WORK TASK =
The tail of the records, from the line containing "destruct (omap (line_failure" through the final line, should be printed exactly and on its own.

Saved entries

(** X22. When the engine that was launched exits at once, [configure]
    answers 400, service failed to start, and [restart] answers 500,
    whatever else runs: the pid file names the child that exited, whose
    command line cannot be read, and with that the search for an engine
    ends before the process table is scanned. *)
Theorem exited_engine_is_not_reported
    (config : ConfigurationRequest) (w : world) (pid : Z) (script : list popen_reply) :
  popen_script w = PopenExits pid :: script →
  0 ≤ pid →
  (configure_service json_dumps config w).1 =
    Raise (HTTPException 400 "Configuration failed: "
             (Some (Exception "Service failed to start" None))) ∧
  is_project_running (configure_service json_dumps config w).2 = (false, None) ∧
  (restart_service w).1 =
    Raise (HTTPException 500 "Failed to restart service: "
             (Some (HTTPException 500 "Service failed to restart" None))) ∧
  is_project_running (restart_service w).2 = (false, None).
Proof.
  intros Hscript Hpid.
  destruct (stop_project_service_returns w) as [stopped Hb].
  pose proof (stop_project_service_script w) as Hkept.
  destruct (stop_project_service w) as [o w1] eqn:Hstop. simpl in Hb, Hkept. subst o.
  assert (Hconfigure :
    ∃ w', configure_service json_dumps config w =
            (Raise (HTTPException 400 "Configuration failed: "
                      (Some (Exception "Service failed to start" None))), w') ∧
          is_project_running w' = (false, None)).
  { unfold configure_service.
    rewrite (catch_bind_return _ _ _ w w1 stopped Hstop).
    erewrite (catch_bind_return _ _ _ w1 _ tt); [|reflexivity].
    erewrite (catch_bind_return _ _ _ _ _ tt); [|reflexivity].
    erewrite (catch_bind_return _ _ _ _ _ pid);
      [|apply (start_project_service_exits _ pid script);
        cbn [popen_script set_files add_event]; by rewrite Hkept, Hscript].
    erewrite (catch_bind_return _ _ _ _ _ tt); [|reflexivity].
    match goal with
    | |- context [catch _ _ ?w5] =>
        assert (Hrun : is_project_running w5 = (false, None))
    end.
    { eapply (is_project_running_unreadable _ _ pid zombie);
        cbn [files procs set_files set_procs add_event set_popen_script].
      - apply lookup_insert_eq.
      - apply py_int_str_int.
      - done.
      - apply find_process_inserted.
      - reflexivity. }
    unfold catch, bind, lift. rewrite Hrun. cbn [fst snd negb raise]. eauto. }
  assert (Hrestart :
    ∃ w', restart_service w =
            (Raise (HTTPException 500 "Failed to restart service: "
                      (Some (HTTPException 500 "Service failed to restart" None))), w') ∧
          is_project_running w' = (false, None)).
  { unfold restart_service.
    rewrite (catch_bind_return _ _ _ w w1 stopped Hstop).
    erewrite (catch_bind_return _ _ _ w1 _ tt); [|reflexivity].
    erewrite (catch_bind_return _ _ _ _ _ pid);
      [|apply (start_project_service_exits _ pid script);
        cbn [popen_script sleep emit add_event]; by rewrite Hkept, Hscript].
    erewrite (catch_bind_return _ _ _ _ _ tt); [|reflexivity].
    match goal with
    | |- context [catch _ _ ?w5] =>
        assert (Hrun : is_project_running w5 = (false, None))
    end.
    { eapply (is_project_running_unreadable _ _ pid zombie);
        cbn [files procs set_files set_procs add_event set_popen_script].
      - apply lookup_insert_eq.
      - apply py_int_str_int.
      - done.
      - apply find_process_inserted.
      - reflexivity. }
    unfold catch, bind, lift. rewrite Hrun. cbn [fst snd raise]. eauto. }
  destruct Hconfigure as (wc & -> & Hc). destruct Hrestart as (wr & -> & Hr).
  by split_and!.
Qed.

End ShortLivedEngine.

(** ** More on the readers of the audit log *)

Section ReaderEdges.

Variable json_loads : string → outcome pyval.

Lemma recent_lines_nonpositive (limit : Z) (lines : list string) :
  limit ≤ 0 →
  recent_lines limit lines = drop (Z.to_nat (- limit)) lines.
Proof.
  intros Hle. unfold recent_lines, slice_from.
  destruct (Z.gtb_spec (Z.of_nat (length lines)) limit) as [Hgt|Hngt].
  - replace (- limit <? 0) with false by (symmetry; apply Z.ltb_ge; lia).
    destruct (Z.le_ge_cases (- limit) (Z.of_nat (length lines))) as [Hin|Hout].
    + by rewrite Z.min_l by done.
    + rewrite Z.min_r by done. rewrite Nat2Z.id.
      rewrite !drop_ge; [done|lia|lia].
  - assert (limit = 0 ∧ length lines = 0%nat) as [-> Hnil] by lia.
    by destruct lines.
Qed.

(** No line of [lines] fails when each of them decodes or raises
    [JSONDecodeError]. *)
Lemma no_line_failure (lines : list string) :
  (∀ line e, line ∈ lines → json_loads (Text.strip line) = Raise e → e = JSONDecodeError) →
  omap (line_failure json_loads) lines = [].
Proof.
  induction lines as [|line lines IH]; intros Hclean; [done|].
  cbn [omap list_omap]. rewrite IH.
  - unfold line_failure.
    destruct (json_loads (Text.strip line)) as [r|e] eqn:Hline; [done|].
    by rewrite (Hclean line e (list_elem_of_here _ _) Hline).
  - intros l e Hin. apply Hclean. by apply elem_of_cons; right.
Qed.

(** The first line on which decoding raises something other than
    [JSONDecodeError] decides. *)
Lemma first_line_failure (newer older : list string) (line : string) (e : exn) :
  (∀ l e', l ∈ newer → json_loads (Text.strip l) = Raise e' → e' = JSONDecodeError) →
  json_loads (Text.strip line) = Raise e →
  e ≠ JSONDecodeError →
  ∃ later, omap (line_failure json_loads) (newer ++ line :: older)%list = e :: later.
Proof.
  intros Hclean Hline Hother.
  rewrite omap_app, (no_line_failure newer Hclean). cbn [app omap list_omap].
  unfold line_failure at 1. rewrite Hline.
  destruct e; try done; eauto.
Qed.

(** X1. Whatever the limit, [audit-log] goes through the lines of its
    window, newest first. When every line decodes or raises
    [JSONDecodeError], the records returned are exactly the lines that
    decode, newest first: a line that does not decode is passed over and
    costs no other record its place. When decoding a line raises
    anything else, and no newer line did, the answer is a 500 carrying
    that exception, and no record is returned. *)
Theorem audit_log_keeps_what_decodes
    (fs : gmap string string) (limit : Z) (p content : string) :
  audit_file_path json_loads fs = Return (PStr p) →
  fs !! p = Some content →
  ((∀ line e, line ∈ recent_lines limit (Text.readlines content) →
              json_loads (Text.strip line) = Raise e → e = JSONDecodeError) →
   ∃ out,
     get_audit_log json_loads fs limit = Return (PDict [("records", PList out)]) ∧
     out = omap (line_record json_loads)
             (reverse (recent_lines limit (Text.readlines content))) ∧
     (∀ r, r ∈ out ↔
        ∃ line, line ∈ recent_lines limit (Text.readlines content) ∧
                json_loads (Text.strip line) = Return r) ∧
     (length out ≤ length (recent_lines limit (Text.readlines content)))%nat) ∧
  (∀ newer line older e,
     reverse (recent_lines limit (Text.readlines content)) =
       (newer ++ line :: older)%list →
     (∀ l e', l ∈ newer → json_loads (Text.strip l) = Raise e' → e' = JSONDecodeError) →
     json_loads (Text.strip line) = Raise e →
     e ≠ JSONDecodeError →
     get_audit_log json_loads fs limit =
       Raise (HTTPException 500 "Failed to retrieve audit log: " (Some e))).
Proof.
  intros Hpath Hfile.
  rewrite (get_audit_log_found _ _ _ _ _ Hpath Hfile). unfold audit_log_answer.
  split.
  - intros Hclean.
    exists (omap (line_record json_loads)
              (reverse (recent_lines limit (Text.readlines content)))).
    split_and!.
    + rewrite no_line_failure; [done|].
      intros line e Hin. apply Hclean. exact (proj1 (elem_of_reverse _ _) Hin).
    + done.
    + intros r. rewrite list_elem_of_omap. unfold line_record. split.
      * intros (line & Hin & Hdec). exists line.
        split; [exact (proj1 (elem_of_reverse _ _) Hin)|].
        by destruct (json_loads (Text.strip line)); simplify_eq.
      * intros (line & Hin & Hdec). exists line.
        split; [exact (proj2 (elem_of_reverse _ _) Hin)|]. by rewrite Hdec.
    + rewrite <- (length_reverse (recent_lines _ _)).
      generalize (reverse (recent_lines limit (Text.readlines content))).
      induction l as [|line l IH]; [done|]. cbn [omap list_omap].
      destruct (line_record json_loads line); simpl; lia.
  - intros newer line older e Hwindow Hclean Hline Hother.
    destruct (first_line_failure newer older line e Hclean Hline Hother)
      as [later Hfirst].
    by rewrite Hwindow, Hfirst.
Qed.

(** X2. A limit that is not positive does not bound the answer: with
    limit 0 [audit-log] goes through every line, and with limit [-m]
    through every line but the [m] oldest. *)
Theorem audit_log_nonpositive_limit
    (fs : gmap string string) (limit : Z) (p content : string) :
  audit_file_path json_loads fs = Return (PStr p) →
  fs !! p = Some content →
  limit ≤ 0 →
  get_audit_log json_loads fs limit =
    audit_log_answer json_loads
      (reverse (drop (Z.to_nat (- limit)) (Text.readlines content))).
Proof.
  intros Hpath Hfile Hle.
  rewrite (get_audit_log_found _ _ _ _ _ Hpath Hfile).
  by rewrite recent_lines_nonpositive.
Qed.

(** X3. When config.json exists but does not decode, or decodes to
    something that is not an object, [audit-log] answers 500 and the
    latest-record read answers [None], whatever the audit log holds. *)
Theorem unreadable_config_breaks_readers
    (fs : gmap string string) (text : string) (limit : Z) :
  fs !! "config.json" = Some text →
  (∀ e, json_loads (Text.universal_newlines text) = Raise e →
     get_audit_log json_loads fs limit =
       Raise (HTTPException 500 "Failed to retrieve audit log: " (Some e)) ∧
     read_latest_audit_record json_loads fs = PNone) ∧
  (∀ v, json_loads (Text.universal_newlines text) = Return v →
        (∀ items, v ≠ PDict items) →
     get_audit_log json_loads fs limit =
       Raise (HTTPException 500 "Failed to retrieve audit log: " (Some AttributeError)) ∧
     read_latest_audit_record json_loads fs = PNone).
Proof.
  intros Hconfig.
  assert (Hpath : audit_file_path json_loads fs =
    config ← json_loads (Text.universal_newlines text);
    config_get_audit_log_path config).
  { unfold audit_file_path. rewrite bool_decide_eq_true_2 by eauto.
    unfold open_read. by rewrite Hconfig. }
  unfold get_audit_log, get_audit_log_body, read_latest_audit_record,
    read_latest_audit_record_body.
  rewrite Hpath. split.
  - by intros e ->.
  - intros v -> Hnot. destruct v; try done. by destruct (Hnot items).
Qed.

(** X4. When the last line of the log decodes, the latest-record read
    returns its record, and for every positive limit that record heads
    the list [audit-log] returns: it heads every list returned, and a
    list is returned when no older line makes the decoder raise
    anything but [JSONDecodeError]. *)
Theorem latest_record_heads_audit_log
    (fs : gmap string string) (limit : Z) (p content : string)
    (before : list string) (line : string) (r : pyval) :
  audit_file_path json_loads fs = Return (PStr p) →
  fs !! p = Some content →
  Text.readlines content = (before ++ [line])%list →
  json_loads (Text.strip line) = Return r →
  0 < limit →
  read_latest_audit_record json_loads fs = r ∧
  (∀ records,
     get_audit_log json_loads fs limit = Return (PDict [("records", PList records)]) →
     ∃ older, records = r :: older) ∧
  ((∀ l e, l ∈ before → json_loads (Text.strip l) = Raise e → e = JSONDecodeError) →
   ∃ older,
     get_audit_log json_loads fs limit = Return (PDict [("records", PList (r :: older))])).
Proof.
  intros Hpath Hfile Hlines Hdec Hpos. split.
  { rewrite (read_latest_last_line _ _ _ _ _ _ Hpath Hfile Hlines). by rewrite Hdec. }
  rewrite (get_audit_log_found _ _ _ _ _ Hpath Hfile).
  rewrite recent_lines_positive by done. rewrite Hlines.
  rewrite length_app. cbn [length].
  rewrite drop_app_le by lia. rewrite reverse_snoc.
  assert (Hclean : line_failure json_loads line = None)
    by (unfold line_failure; by rewrite Hdec).
  assert (Hrecord : line_record json_loads line = Some r)
    by (unfold line_record; by rewrite Hdec).
  unfold audit_log_answer. cbn [omap list_omap]. rewrite Hclean, Hrecord.
  clear Hclean Hrecord.
  set (older_lines := reverse (drop _ before)).
  split.
  - intros records.
    destruct (omap (line_failure json_loads) older_lines); [|done].
    intros [= <-]. eauto.
  - intros Hclean. rewrite no_line_failure; [by eexists|].
    unfold older_lines. intros l e Hin. apply Hclean.
    rewrite <- (take_drop (length before + 1 - Z.to_nat limit) before).
    apply elem_of_app. right. exact (proj1 (elem_of_reverse _ _) Hin).
Qed.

SOLUTION FOR THIS TASK =
    destruct (omap (line_failure json_loads) older_lines); [|done].
    intros [= <-]. eauto.
  - intros Hclean. rewrite no_line_failure; [by eexists|].
    unfold older_lines. intros l e Hin. apply Hclean.
    rewrite <- (take_drop (length before + 1 - Z.to_nat limit) before).
    apply elem_of_app. right. exact (proj1 (elem_of_reverse _ _) Hin).
Qed.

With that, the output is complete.